From Editor & Publisher yesterday (bold is mine):
The Audit Bureau of Circulations released this morning the spring figures for the six months ending March 31, 2009, showing that the largest metros continue to shed daily and Sunday circulation -- now at a record rate.
According to ABC, for 395 newspapers reporting this spring, daily circulation fell 7% to 34,439,713 copies, compared with the same March period in 2008. On Sunday, for 557 newspapers, circulation was down 5.3% to 42,082,707. These averages do not include 84 newspapers with circulations below 50,000 due to a change in publishing frequency.
Below is a chart showing the specifics for the top 25, including percentage losses for the past four years and during the past year (current year source: Editor & Publisher):
Until this year, there were three notable exceptions to the downward trend: USA Today, The Wall Street Journal, and the New York Post. I stated during the past few years, and still believe it to be the case, that these three publications were doing better than their counterparts because they tended to play the news relatively straight -- and in the Journal's case, as its late opinion page editor Robert Bartley used to say, it is still the only newspaper people buy specifically to read the editorials.
Clearly, the New York Post has succumbed to print news's general malaise in the past year. Still, in past four years, its 13.2% decline makes its performance the seventh-best among the top 25 papers, and its decline is less than half of five of them (Dallas Morning News, Chicago Sun-Times, San Francisco Chronicle, The Boston Globe, and The Atlanta Journal-Constitution).

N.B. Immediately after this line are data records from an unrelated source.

(** * Lemmas *)

(** What a payee is due of a block, and what its coinbase is taken to have given them. *)
Definition as_issued (kind : CoinbaseKind) (cb : Coinbaser) (value : Z) : bool :=
  negb (pool_only kind) && reward_matches value (cbr_value cb).
Definition due (kind : CoinbaseKind) (cb : Coinbaser) (value : Z) (p : Payee) : Z :=
  if as_issued kind cb value then p_sats p else entitled cb value p.
Definition got (kind : CoinbaseKind) (cb : Coinbaser) (value : Z) (paid_to : list Z -> Z) (p : Payee) : Z :=
  if as_issued kind cb value
  then if full_split kind || placed kind paid_to p then p_sats p else 0
  else paid kind cb value paid_to p.

(** A coinbaser as a split leaves it, and a block not worth more than the integers hold. *)
Record priced_ok (cb : Coinbaser) (value : Z) : Prop := {
  po_payees : Forall (fun p => 0 <= p_carry p <= p_sats p) (cbr_payees cb);
  po_unpaid : Forall (fun u => 0 <= u_earned u) (cbr_unpaid cb);
  po_earned : zsum (map (fun p => p_sats p - p_carry p) (cbr_payees cb)) <= cbr_value cb;
  po_credits : Forall (fun r => 0 <= r.2) (cbr_rebate_credits cb);
  po_value : 0 <= value;
  po_room : value + zsum (map p_sats (cbr_payees cb)) <= u64_max;
  po_credit_room : zsum (map snd (cbr_rebate_credits cb)) <= u64_max /\
    zsum (map (fun r => scale r.2 value (cbr_value cb)) (cbr_rebate_credits cb)) <= u64_max
}.

Lemma scale_le sats value issued : 0 <= sats -> 0 <= value -> 0 <= issued ->
  0 <= scale sats value issued /\ (issued <> 0 -> issued * scale sats value issued <= sats * value) /\
  (issued = 0 -> scale sats value issued = sats).
Proof.
  intros Hs Hv Hi. unfold scale. destruct (Z.eqb_spec issued 0); [done|]. unfold trunc.
  assert (0 <= sats * value / issued) by (apply Z.div_pos; nia).
  assert (sats * value / issued mod (u64_max + 1) <= sats * value / issued) by (apply Z.mod_le; lia).
  pose proof (Z.mod_pos_bound (sats * value / issued) (u64_max + 1)). pose proof (Z.mul_div_le (sats * value) issued).
  conjs; [lia | nia | lia].
Qed.

Lemma scale_sum_mul l value issued : Forall (fun s => 0 <= s) l -> 0 <= value -> 0 < issued ->
  issued * zsum (map (fun s => scale s value issued) l) <= zsum l * value.
Proof.
  intros Hl Hv Hi. induction Hl as [|s l Hs Hl IH]; cbn [map]; rewrite ?zsum_cons; [cbn; lia|].
  pose proof (scale_le s value issued Hs Hv ltac:(lia)) as (_ & H1 & _). specialize (H1 ltac:(lia)). lia.
Qed.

It's probably safe to say that current economic conditions have moved many print readers to get their news online at a faster rate than in previous years. In fact, it may be fair to say that a print newspaper, like the morning cappuccino, has officially turned the corner and became a tough-times luxury instead of a routine indulgence. In New York, especially given that the Daily News also declined steeply, it's likely that Gotham's job losses and the state's recent round of tax increases on seemingly anything and everything have accelerated the online conversion even further.
That leaves the New York Times, which, for all its troubles, might end up being the last newspaper standing -- especially if it puts its awfully-performing Boston Globe property to sleep.

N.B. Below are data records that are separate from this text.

(* ===== verification/Address.v ===== *)
(** Payout addresses and the names work is credited to ([prime/primed/src/address.rs]).

    The bech32 and base58 decoders are third-party crates and come through an interface; what is
    modelled is what the program makes of their answers. *)

From S2P Require Import Prelude Bytes Text Handshake.
Open Scope Z_scope.

Inductive Network := Mainnet | Testnet | Signet | Regtest.

#[export] Instance Network_eq_dec : EqDecision Network.
Proof. solve_decision. Defined.

(** [Network::parse]. *)
Definition network_parse (s : string) : option Network :=
  let named x := bool_decide (s = x) in
  if named "mainnet"%string || named "main"%string || named "bitcoin"%string then Some Mainnet
  else if named "testnet"%string || named "test"%string || named "testnet4"%string || named "testnet3"%string then Some Testnet
  else if named "signet"%string then Some Signet
  else if named "regtest"%string then Some Regtest else None.

Definition hrp (n : Network) : list Z :=
  match n with
  | Mainnet => str_bytes "bc"
  | Testnet | Signet => str_bytes "tb"
  | Regtest => str_bytes "bcrt"
  end.
Definition p2pkh_version (n : Network) : Z := match n with Mainnet => 0x00 | _ => 0x6f end.
Definition p2sh_version (n : Network) : Z := match n with Mainnet => 0x05 | _ => 0xc4 end.

Definition RDTS_MAX_OUTPUT_SCRIPT : Z := 34.
Definition RDTS_MAX_OUTPUT_DATA : Z := 83.

(** Whether a script may be an output of a coinbase. *)
Definition rdts_output_ok (script : list Z) : bool :=
  match script with
  | [] => true
  | b :: _ => if b =? 0x6a then Z.of_nat (length script) <=? RDTS_MAX_OUTPUT_DATA
              else Z.of_nat (length script) <=? RDTS_MAX_OUTPUT_SCRIPT
  end.

(** [bech32::segwit::decode], which gives prefix, version and program, and
    [bs58::decode(_).with_check(None)]. *)
Class AddressCodec := {
  segwit_decode : list Z -> option (list Z * Z * list Z);
  base58_check : list Z -> option (list Z)
}.

(** What the program relies on: a witness version is at most 16 and a program has 2 to 40 bytes,
    and an address may be written in either case (BIP 173). *)
Class AddressLaws `{AddressCodec} := {
  segwit_shape a h v p : segwit_decode a = Some (h, v, p) -> 0 <= v <= 16 /\ (2 <= length p <= 40)%nat;
  segwit_lower a h v p : segwit_decode a = Some (h, v, p) ->
    segwit_decode (to_ascii_lowercase a) = Some (to_ascii_lowercase h, v, p);
  segwit_trimmed a h v p : segwit_decode a = Some (h, v, p) -> Forall (fun b => is_ascii_graphic b = true) a
}.

Section Address.
Context `{AddressCodec}.

Definition segwit_script (ver : Z) (prog : list Z) : list Z :=
  (if ver =? 0 then 0 else 0x50 + ver) :: trunc u8_max (Z.of_nat (length prog)) :: prog.

(** [decode_script]. *)
Definition decode_script (addr : list Z) (net : Network) : option (list Z) :=
  let addr := trim_str addr in
  if (length addr =? 0)%nat || (90 <? length addr)%nat then None else
  match segwit_decode addr with
  | Some (h, ver, prog) =>
      if bool_decide (to_ascii_lowercase h = to_ascii_lowercase (hrp net)) then Some (segwit_script ver prog) else None
  | None =>
      match base58_check addr with
      | Some (ver :: hash) =>
          if negb (length hash =? 20)%nat then None
          else if ver =? p2pkh_version net then Some ([0x76; 0xa9; 0x14] ++ hash ++ [0x88; 0xac])
          else if ver =? p2sh_version net then Some ([0xa9; 0x14] ++ hash ++ [0x87])
          else None
      | _ => None
      end
  end.

(** [to_script]. *)
Definition to_script (addr : list Z) (net : Network) : option (list Z) :=
  match decode_script addr net with
  | Some s => if rdts_output_ok s then Some s else None
  | None => None
  end.

(** [looks_like_address]. *)
Definition looks_like_address (s : list Z) : bool :=
  let s := trim_str s in
  if (length s <? 14)%nat || (90 <? length s)%nat then false
  else bool_decide (is_Some (segwit_decode s))
       || match base58_check s with Some raw => (length raw =? 21)%nat | None => false end.

(** [canonical_identity]. *)
Definition canonical_identity (ident : list Z) : list Z :=
  match segwit_decode ident with Some _ => to_ascii_lowercase ident | None => ident end.
End Address.

Definition ends_name (b : Z) : bool := (b =? DOT) || (b =? TILDE).

(** [identity_of]. *)
Definition identity_of (username : list Z) : list Z := before ends_name (trim_str username).

(** * Properties *)

Lemma lower_idem l : to_ascii_lowercase (to_ascii_lowercase l) = to_ascii_lowercase l.
Proof.
  unfold to_ascii_lowercase. rewrite map_map. apply map_ext. intros b. unfold between.
  destruct ((65 <=? b) && (b <=? 90)) eqn:E; [|by rewrite E]. bools.
  rewrite (proj2 (Z.leb_gt (b + 32) 90)) by lia. by rewrite andb_false_r.
Qed.

Lemma length_lower l : length (to_ascii_lowercase l) = length l.
Proof. apply length_map. Qed.

(** The characters of an address: printable, and neither [.] nor [~]. *)
Definition name_char (b : Z) : Prop := is_ascii_graphic b = true /\ ends_name b = false.

Definition suffixed (rest : list Z) : Prop := match rest with [] => True | b :: _ => ends_name b = true end.

Lemma end_graphic b : ends_name b = true -> is_ascii_graphic b = true.
Proof. unfold ends_name, DOT, TILDE. intros H. bools. destruct H as [H|H]; bools; by subst. Qed.

(** Whatever worker name or modifier follows it, with spaces around, a username stands for the
    address in front. *)
Theorem username_names_address (a rest : list Z) : Forall name_char a -> suffixed rest ->
  identity_of (a ++ rest) = a.
Proof.
  intros Ha Hr. unfold identity_of.
  assert (Hg : Forall (fun b => is_ascii_graphic b = true) a) by (eapply Forall_impl; [exact Ha | by intros b []]).
  assert (He : Forall (fun b => ends_name b = false) a) by (eapply Forall_impl; [exact Ha | by intros b []]).
  destruct rest as [|c rest].
  - rewrite app_nil_r, trim_str_graphic by done. by apply before_all.
  - destruct (trim_str_keeps a c rest) as [r' ->].
    { apply Forall_app. split; [done|]. constructor; [by apply end_graphic | done]. }
    by apply before_stop.
Qed.

Section Canonical.
Context `{AddressLaws}.

(** One payout address is one row: the name an address is credited under does not depend on
    the case it was typed in, taking it again changes nothing, and on every network it is paid the
    script of the address as it was typed. *)
Theorem canonical_identity_pays_same (a b : list Z) (net : Network) :
  canonical_identity (canonical_identity a) = canonical_identity a /\
  to_script (canonical_identity a) net = to_script a net /\
  (is_Some (segwit_decode a) -> is_Some (segwit_decode b) -> to_ascii_lowercase a = to_ascii_lowercase b ->
   canonical_identity a = canonical_identity b /\ to_script a net = to_script b net).
Proof using All.
  assert (Hs : forall a, to_script (canonical_identity a) net = to_script a net).
  { clear a b. intros a. unfold canonical_identity. destruct (segwit_decode a) as [[[h v] p]|] eqn:E; [|done].
    pose proof (segwit_trimmed _ _ _ _ E) as Hg. unfold to_script, decode_script.
    pose proof (segwit_lower _ _ _ _ E) as E'. pose proof (segwit_trimmed _ _ _ _ E') as Hg'.
    rewrite !trim_str_graphic, length_lower, E, E', lower_idem by done. done. }
  split; [|split; [apply Hs|]].
  - unfold canonical_identity at 2 3. destruct (segwit_decode a) as [[[h v] p]|] eqn:E.
    + unfold canonical_identity. rewrite (segwit_lower _ _ _ _ E). apply lower_idem.
    + unfold canonical_identity. by rewrite E.
  - intros [xa Ea] [xb Eb] Hab. rewrite <- (Hs a), <- (Hs b). unfold canonical_identity. by rewrite Ea, Eb, Hab.
Qed.

(** Every script a payout address stands for is one a coinbase may carry and a coinbaser can
    list: a witness program or a hash, never data, 4 to 34 bytes of it. *)
Theorem script_fits_a_coinbase (a s : list Z) (net : Network) : to_script a net = Some s ->
  4 <= Z.of_nat (length s) <= RDTS_MAX_OUTPUT_SCRIPT /\ rdts_output_ok s = true /\
  match s with b :: _ => b <> 0x6a | [] => False end.
Proof using All.
  unfold to_script. intros E. destruct (decode_script a net) as [s'|] eqn:D; [|done].
  destruct (rdts_output_ok s') eqn:Ok; [|done]. injection E as ->.
  assert (Hs : 4 <= Z.of_nat (length s) /\ match s with b :: _ => b <> 0x6a | [] => False end).
  { unfold decode_script in D. destruct ((length (trim_str a) =? 0)%nat || _); [done|].
    destruct (segwit_decode (trim_str a)) as [[[h v] p]|] eqn:Es.
    - destruct (segwit_shape _ _ _ _ Es) as [Hv Hp]. destruct (bool_decide _); [|done].
      injection D as <-. unfold segwit_script. cbn [length]. split; [lia|]. destr_if; lia.
    - destruct (base58_check (trim_str a)) as [[|ver hash]|]; [done | | done].
      destruct (Nat.eqb_spec (length hash) 20) as [Hl|]; [|done]. cbn [negb] in D.
      destruct (ver =? p2pkh_version net); [|destruct (ver =? p2sh_version net); [|done]];
        injection D as <-; cbn [app length]; rewrite ?length_app; cbn [length]; split; lia. }
  split; [|split; [done | apply Hs]]. destruct Hs as [Hl Hb]. split; [done|].
  unfold rdts_output_ok in Ok. destruct s as [|b s]; [done|].
  rewrite (proj2 (Z.eqb_neq b 0x6a)) in Ok by done. by apply Z.leb_le.
Qed.
End Canonical.

(** * Witnesses *)

(** A codec that knows one segwit address, in any case. *)
Definition toy_address : list Z := str_bytes "bc1qdemo".
Definition toy_codec : AddressCodec := {|
  segwit_decode := fun a => if bool_decide (to_ascii_lowercase a = toy_address) then Some (take 2 a, 0, replicate 20 7) else None;
  base58_check := fun _ => None |}.

Lemma lower_graphic l : Forall (fun b => is_ascii_graphic b = true) (to_ascii_lowercase l) ->
  Forall (fun b => is_ascii_graphic b = true) l.
Proof.
  unfold to_ascii_lowercase. rewrite Forall_map. intros Hl. eapply Forall_impl; [exact Hl|]. intros b. cbn.
  destruct (between 65 90 b) eqn:E; [|done]. intros _. unfold is_ascii_graphic, between in *. bools.
  apply andb_true_iff. split; apply Z.leb_le; lia.
Qed.

Lemma toy_codec_laws : @AddressLaws toy_codec.
Proof.
  constructor; intros a h v p; cbn [segwit_decode toy_codec]; destruct (bool_decide_reflect (to_ascii_lowercase a = toy_address)) as [E|]; try done.
  - intros [= <- <- <-]. cbn. lia.
  - intros [= <- <- <-]. rewrite lower_idem, bool_decide_eq_true_2 by done.
    do 3 f_equal. unfold to_ascii_lowercase. by rewrite firstn_map.
  - intros _. apply lower_graphic. rewrite E. by apply (bool_decide_unpack _); vm_compute.
Qed.

Lemma canonical_identity_pays_same_witness :
  @canonical_identity toy_codec (str_bytes "BC1QDEMO") = str_bytes "bc1qdemo" /\
  @to_script toy_codec (@canonical_identity toy_codec (str_bytes "BC1QDEMO")) Mainnet
    = @to_script toy_codec (str_bytes "BC1QDEMO") Mainnet.
Proof.
  split; [vm_compute; reflexivity|].
  exact (proj1 (proj2 (@canonical_identity_pays_same toy_codec toy_codec_laws (str_bytes "BC1QDEMO") [] Mainnet))).
Defined.

Lemma script_fits_a_coinbase_witness :
  @to_script toy_codec toy_address Mainnet = Some ([0; 20] ++ replicate 20 7) /\
  4 <= Z.of_nat (length ([0; 20] ++ replicate 20 7)) <= RDTS_MAX_OUTPUT_SCRIPT.
Proof.
  assert (E : @to_script toy_codec toy_address Mainnet = Some ([0; 20] ++ replicate 20 7)) by (vm_compute; reflexivity).
  split; [exact E|]. exact (proj1 (@script_fits_a_coinbase toy_codec toy_codec_laws toy_address _ Mainnet E)).
Defined.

The Times's decline in the past year was relatively small because it's positioned as a national newspaper; it's actually New York's third newspaper in circulation inside the city. Its shameless shilling for President Barack Obama, up to and including its ads as seen above, has thus far worked relatively well -- or less poorly than almost everyone else -- as a business strategy. It remains to be seen if selling out what little remained of its journalistic integrity makes the Old Gray Lady viable in the long run.
Cross-posted at BizzyBlog.com.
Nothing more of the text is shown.